▼
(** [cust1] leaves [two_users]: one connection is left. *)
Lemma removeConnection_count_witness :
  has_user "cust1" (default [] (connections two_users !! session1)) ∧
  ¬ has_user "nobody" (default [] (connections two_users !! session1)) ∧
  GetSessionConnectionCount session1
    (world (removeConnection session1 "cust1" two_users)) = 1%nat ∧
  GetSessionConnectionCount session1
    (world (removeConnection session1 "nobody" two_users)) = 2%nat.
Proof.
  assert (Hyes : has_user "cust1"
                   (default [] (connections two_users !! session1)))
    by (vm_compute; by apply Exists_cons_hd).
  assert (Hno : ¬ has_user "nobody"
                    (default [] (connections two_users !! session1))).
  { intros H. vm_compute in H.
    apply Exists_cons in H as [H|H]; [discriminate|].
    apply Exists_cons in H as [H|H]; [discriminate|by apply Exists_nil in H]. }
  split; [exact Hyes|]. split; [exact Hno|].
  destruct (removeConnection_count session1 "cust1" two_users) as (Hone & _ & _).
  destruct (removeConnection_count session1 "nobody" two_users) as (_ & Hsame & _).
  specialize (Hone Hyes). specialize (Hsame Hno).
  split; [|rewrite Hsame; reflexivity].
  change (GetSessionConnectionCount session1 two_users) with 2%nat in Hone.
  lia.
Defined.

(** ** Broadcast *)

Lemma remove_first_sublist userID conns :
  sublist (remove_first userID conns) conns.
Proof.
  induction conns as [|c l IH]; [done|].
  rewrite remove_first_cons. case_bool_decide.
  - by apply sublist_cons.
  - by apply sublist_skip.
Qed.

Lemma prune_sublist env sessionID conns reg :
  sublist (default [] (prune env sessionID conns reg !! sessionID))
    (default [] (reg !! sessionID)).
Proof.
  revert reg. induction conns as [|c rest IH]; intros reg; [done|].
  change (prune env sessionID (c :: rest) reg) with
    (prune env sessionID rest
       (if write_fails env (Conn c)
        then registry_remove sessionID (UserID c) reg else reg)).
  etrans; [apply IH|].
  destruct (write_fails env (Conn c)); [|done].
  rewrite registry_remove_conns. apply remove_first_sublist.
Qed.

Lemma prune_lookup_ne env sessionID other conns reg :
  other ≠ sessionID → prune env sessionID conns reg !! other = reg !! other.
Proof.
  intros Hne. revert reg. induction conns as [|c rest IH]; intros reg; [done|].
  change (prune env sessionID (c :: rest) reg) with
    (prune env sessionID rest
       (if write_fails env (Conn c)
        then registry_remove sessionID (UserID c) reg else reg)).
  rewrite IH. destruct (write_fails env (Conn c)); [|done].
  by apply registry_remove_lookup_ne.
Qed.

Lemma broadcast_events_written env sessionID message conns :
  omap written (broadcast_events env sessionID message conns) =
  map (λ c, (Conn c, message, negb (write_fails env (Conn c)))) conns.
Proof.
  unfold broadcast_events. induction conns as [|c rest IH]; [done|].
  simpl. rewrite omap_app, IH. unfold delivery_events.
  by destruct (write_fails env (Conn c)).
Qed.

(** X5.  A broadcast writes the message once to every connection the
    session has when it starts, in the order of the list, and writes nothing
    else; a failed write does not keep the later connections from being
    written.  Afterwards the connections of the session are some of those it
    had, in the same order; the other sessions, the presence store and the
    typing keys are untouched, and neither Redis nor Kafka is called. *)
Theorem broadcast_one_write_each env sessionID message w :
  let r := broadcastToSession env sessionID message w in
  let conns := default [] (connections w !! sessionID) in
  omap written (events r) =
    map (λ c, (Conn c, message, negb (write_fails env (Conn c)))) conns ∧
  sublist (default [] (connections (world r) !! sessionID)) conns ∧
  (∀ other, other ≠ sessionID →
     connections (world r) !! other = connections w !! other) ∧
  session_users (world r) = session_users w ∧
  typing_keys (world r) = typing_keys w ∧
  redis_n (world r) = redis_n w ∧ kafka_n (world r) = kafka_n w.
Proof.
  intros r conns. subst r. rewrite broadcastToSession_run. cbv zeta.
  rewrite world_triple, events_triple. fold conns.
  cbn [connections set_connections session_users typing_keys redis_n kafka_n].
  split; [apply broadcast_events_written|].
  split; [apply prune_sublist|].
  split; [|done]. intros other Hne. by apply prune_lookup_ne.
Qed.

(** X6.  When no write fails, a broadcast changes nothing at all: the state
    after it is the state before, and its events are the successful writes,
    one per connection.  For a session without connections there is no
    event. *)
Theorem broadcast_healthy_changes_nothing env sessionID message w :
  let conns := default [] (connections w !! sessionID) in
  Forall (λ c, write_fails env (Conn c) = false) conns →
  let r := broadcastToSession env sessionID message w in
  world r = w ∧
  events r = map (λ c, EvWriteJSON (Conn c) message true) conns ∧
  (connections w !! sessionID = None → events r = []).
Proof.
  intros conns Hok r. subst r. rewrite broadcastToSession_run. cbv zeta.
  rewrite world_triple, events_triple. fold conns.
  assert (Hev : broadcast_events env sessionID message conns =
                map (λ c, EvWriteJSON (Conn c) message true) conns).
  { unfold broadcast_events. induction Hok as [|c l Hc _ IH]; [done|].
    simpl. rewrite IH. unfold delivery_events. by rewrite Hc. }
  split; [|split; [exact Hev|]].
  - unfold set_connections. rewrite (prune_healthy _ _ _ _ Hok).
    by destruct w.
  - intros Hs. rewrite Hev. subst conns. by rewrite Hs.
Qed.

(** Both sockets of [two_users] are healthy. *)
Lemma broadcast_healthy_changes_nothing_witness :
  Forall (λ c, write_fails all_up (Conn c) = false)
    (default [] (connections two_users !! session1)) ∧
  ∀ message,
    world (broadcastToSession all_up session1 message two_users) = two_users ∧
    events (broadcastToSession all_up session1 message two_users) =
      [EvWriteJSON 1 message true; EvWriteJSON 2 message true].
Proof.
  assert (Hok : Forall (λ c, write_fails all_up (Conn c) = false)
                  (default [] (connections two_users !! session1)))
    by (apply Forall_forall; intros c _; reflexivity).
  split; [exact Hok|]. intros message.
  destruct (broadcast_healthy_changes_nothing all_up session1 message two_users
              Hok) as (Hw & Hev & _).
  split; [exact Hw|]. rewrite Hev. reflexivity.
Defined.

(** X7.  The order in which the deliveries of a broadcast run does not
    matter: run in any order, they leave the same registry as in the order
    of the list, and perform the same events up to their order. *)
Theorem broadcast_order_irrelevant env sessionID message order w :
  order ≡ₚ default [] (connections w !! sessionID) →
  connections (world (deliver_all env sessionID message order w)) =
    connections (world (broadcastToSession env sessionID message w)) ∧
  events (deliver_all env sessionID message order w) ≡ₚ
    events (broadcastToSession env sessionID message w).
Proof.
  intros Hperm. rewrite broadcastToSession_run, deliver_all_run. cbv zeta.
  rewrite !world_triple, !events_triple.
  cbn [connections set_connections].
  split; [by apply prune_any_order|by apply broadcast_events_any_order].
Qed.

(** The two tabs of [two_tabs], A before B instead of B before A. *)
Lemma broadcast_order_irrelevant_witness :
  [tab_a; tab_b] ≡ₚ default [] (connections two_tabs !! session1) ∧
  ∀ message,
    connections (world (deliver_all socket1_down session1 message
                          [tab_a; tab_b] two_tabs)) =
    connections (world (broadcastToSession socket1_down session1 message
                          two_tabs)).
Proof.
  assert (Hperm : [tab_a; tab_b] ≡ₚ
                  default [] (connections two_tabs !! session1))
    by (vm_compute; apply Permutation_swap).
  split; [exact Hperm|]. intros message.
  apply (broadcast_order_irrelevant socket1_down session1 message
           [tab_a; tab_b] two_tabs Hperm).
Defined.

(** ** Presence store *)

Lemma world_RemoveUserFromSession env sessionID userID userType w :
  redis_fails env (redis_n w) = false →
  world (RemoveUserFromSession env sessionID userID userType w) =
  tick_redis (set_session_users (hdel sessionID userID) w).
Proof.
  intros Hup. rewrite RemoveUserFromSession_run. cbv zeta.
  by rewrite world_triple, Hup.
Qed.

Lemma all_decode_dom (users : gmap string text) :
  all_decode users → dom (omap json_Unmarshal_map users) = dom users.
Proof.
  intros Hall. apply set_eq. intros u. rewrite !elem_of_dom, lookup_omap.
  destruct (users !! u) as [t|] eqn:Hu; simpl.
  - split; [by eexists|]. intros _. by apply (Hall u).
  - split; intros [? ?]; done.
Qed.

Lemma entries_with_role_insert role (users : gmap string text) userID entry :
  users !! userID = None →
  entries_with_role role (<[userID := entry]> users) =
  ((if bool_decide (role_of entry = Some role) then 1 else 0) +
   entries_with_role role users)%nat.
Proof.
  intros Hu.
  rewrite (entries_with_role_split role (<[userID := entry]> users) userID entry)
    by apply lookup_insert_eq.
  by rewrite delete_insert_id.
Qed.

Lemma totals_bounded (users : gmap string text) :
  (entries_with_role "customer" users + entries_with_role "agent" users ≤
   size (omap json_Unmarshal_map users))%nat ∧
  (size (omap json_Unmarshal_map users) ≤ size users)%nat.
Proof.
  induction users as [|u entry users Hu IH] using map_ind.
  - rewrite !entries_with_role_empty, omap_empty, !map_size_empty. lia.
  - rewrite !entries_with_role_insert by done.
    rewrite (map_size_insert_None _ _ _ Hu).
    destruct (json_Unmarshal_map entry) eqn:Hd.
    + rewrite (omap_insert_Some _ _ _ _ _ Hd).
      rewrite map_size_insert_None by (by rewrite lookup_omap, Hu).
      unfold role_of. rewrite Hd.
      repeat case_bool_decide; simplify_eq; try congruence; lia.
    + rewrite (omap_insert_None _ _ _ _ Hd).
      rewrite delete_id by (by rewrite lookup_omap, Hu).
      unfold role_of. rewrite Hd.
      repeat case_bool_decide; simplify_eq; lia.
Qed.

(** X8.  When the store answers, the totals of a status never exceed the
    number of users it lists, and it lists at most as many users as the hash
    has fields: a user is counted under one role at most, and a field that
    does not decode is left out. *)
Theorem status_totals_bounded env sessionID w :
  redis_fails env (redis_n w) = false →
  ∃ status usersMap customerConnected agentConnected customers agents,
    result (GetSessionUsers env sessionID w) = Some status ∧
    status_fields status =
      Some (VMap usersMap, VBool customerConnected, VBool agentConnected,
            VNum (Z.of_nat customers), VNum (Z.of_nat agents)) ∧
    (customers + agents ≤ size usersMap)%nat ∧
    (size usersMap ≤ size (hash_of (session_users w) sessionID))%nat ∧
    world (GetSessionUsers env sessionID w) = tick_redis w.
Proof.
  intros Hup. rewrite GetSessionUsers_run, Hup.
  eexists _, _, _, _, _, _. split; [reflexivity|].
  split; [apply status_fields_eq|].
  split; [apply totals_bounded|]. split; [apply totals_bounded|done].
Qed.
▲
Copy out every line of the material above that mentions the word "Hperm".

  intros Hperm. rewrite broadcastToSession_run, deliver_all_run. cbv zeta.
  assert (Hperm : [tab_a; tab_b] ≡ₚ
  split; [exact Hperm|]. intros message.
           [tab_a; tab_b] two_tabs Hperm).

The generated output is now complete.